• **DIRECTIONS**
Could you filter the listing for lines with the word "Module" and return them?
[Opening TASK DATA section]
(** * werft: the [run] command (cmd/run.go) and the job pipeline it wires up

    The first half embeds [cmd/run.go]: the [Config] type, the argument
    check of the cobra command and the body of [RunE], written in a small
    trace-and-error monad so that every call to the outside world (file
    system, JSON decoder, Kubernetes, GitHub, PostgreSQL) is recorded in the
    order the Go code makes it.

    The second half models what [run.go] imports from [pkg/logcutter] and
    [pkg/store] after the specification; those definitions are marked as
    such. *)

From Stdlib Require Import Sorted.
From stdpp Require Import base strings list gmap pretty.

Open Scope Z_scope.
Open Scope string_scope.
Open Scope list_scope.

(** ** Go values shared by all packages *)

(** A Go [error] value: only its message is observable here. *)
Inductive error := Err (msg : string).

(** What a Go call leaves its caller with: a value, a returned [error], a
    run-time panic (indexing [args] out of range), or nothing at all when
    the call never returns (a receive on a channel nobody sends to). *)
Inductive outcome (A : Type) :=
| Ok (a : A)
| Fail (e : error)
| Panic (msg : string)
| Blocked.
Arguments Ok {A} a.
Arguments Fail {A} e.
Arguments Panic {A} msg.
Arguments Blocked {A}.

(** A constructor of an external library: whether it fails is decided by
    the outside world, the value it builds on success is determined by its
    arguments. *)
Definition build {A : Type} (failure : option error) (a : A) : outcome A :=
  match failure with
  | Some e => Fail e
  | None => Ok a
  end.

(** ** The imported packages, as far as run.go uses them *)

Module os.
(** The signals [RunE] subscribes to: [os.Interrupt] and [syscall.SIGTERM]. *)
Inductive Signal := Interrupt | SIGTERM.
End os.

Module rest.
(** [*rest.Config], by the call that produced it. *)
Inductive Config :=
| InCluster
| FromFlags (masterUrl kubeconfigPath : string).
End rest.

Module ghinstallation.
Inductive Transport :=
| KeyFromFile (appID installationID : Z) (privateKeyFile : string).
End ghinstallation.

Module github.
Inductive Client := NewClient (transport : ghinstallation.Transport).
End github.

Module sql.
Inductive DB := Opened (driverName dataSourceName : string).
End sql.

Module executor.
Record Config := { Namespace : string }.
Inductive Executor := Built (cfg : Config) (kubeConfig : rest.Config).
End executor.

Module store.
(** The two kinds of backend the specification speaks of. *)
Inductive Backend := FileBased | Relational.

(** Modelled from the spec: the declarations of the [store] package are
    not among the sources; section 9 describes each store as a capability
    interface with a file-based and a relational variant. [run.go] names
    the constructors [NewFileLogStore] and [NewSQLJobStore]. *)
Inductive Logs :=
| FileLogStore (base : string)
| SQLLogStore (db : sql.DB).

Inductive Jobs :=
| FileJobStore (base : string)
| SQLJobStore (db : sql.DB).

Definition LogsBackend (l : Logs) : Backend :=
  match l with
  | FileLogStore _ => FileBased
  | SQLLogStore _ => Relational
  end.

Definition JobsBackend (j : Jobs) : Backend :=
  match j with
  | FileJobStore _ => FileBased
  | SQLJobStore _ => Relational
  end.

(** *** The Job Store *)

(** Modelled from the spec: section 3, the phases of a job. *)
Inductive Phase := Created | Scheduled | Running | Succeeded | Failed | Aborted.

Global Instance Phase_eq_dec : EqDecision Phase.
Proof. solve_decision. Defined.

(** Position in the order [Created < Scheduled < Running < {terminal}]. *)
Definition rank (p : Phase) : nat :=
  match p with
  | Created => 0
  | Scheduled => 1
  | Running => 2
  | Succeeded | Failed | Aborted => 3
  end.

Definition terminal (p : Phase) : bool :=
  match p with
  | Succeeded | Failed | Aborted => true
  | Created | Scheduled | Running => false
  end.

(** A phase sequence that never moves backward. *)
Fixpoint NonDecreasing (l : list Phase) : Prop :=
  match l with
  | p :: (q :: _) as rest => (rank p ≤ rank q)%nat ∧ NonDecreasing rest
  | _ => True
  end.

(** Modelled from the spec: section 3, the monotonic-phase invariant, as a
    property of the whole sequence of phases recorded for a job: it never
    moves backward, and it holds at most one of the three terminal phases. *)
Definition Monotonic (log : list Phase) : Prop :=
  NonDecreasing log ∧
  ∀ p q, p ∈ log → q ∈ log → terminal p = true → terminal q = true → p = q.

(** The check the store runs on a requested write; it looks at the current
    phase only, not at the log. *)
Definition violates (cur new : Phase) : bool :=
  (rank new <? rank cur)%nat || (terminal cur && negb (bool_decide (new = cur))).

(** Modelled from the spec: section 3 and section 6, the durable record
    of a job: name, trigger metadata, current phase and the transition
    log. Time stamps and segment references play no part in the phase
    rules and are left out. *)
Record Job := {
  JobName : string;
  Trigger : string;
  JobPhase : Phase;
  Transitions : list Phase
}.

Record Store := {
  Records : gmap nat Job;
  NextID : nat
}.

Definition empty : Store := {| Records := ∅; NextID := 0 |}.

Inductive UpdateResult := Success | Conflict.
[Closing TASK DATA section]
• **SOLUTION**
Module os.
Module rest.
Module ghinstallation.
Module github.
Module sql.
Module executor.
Module store.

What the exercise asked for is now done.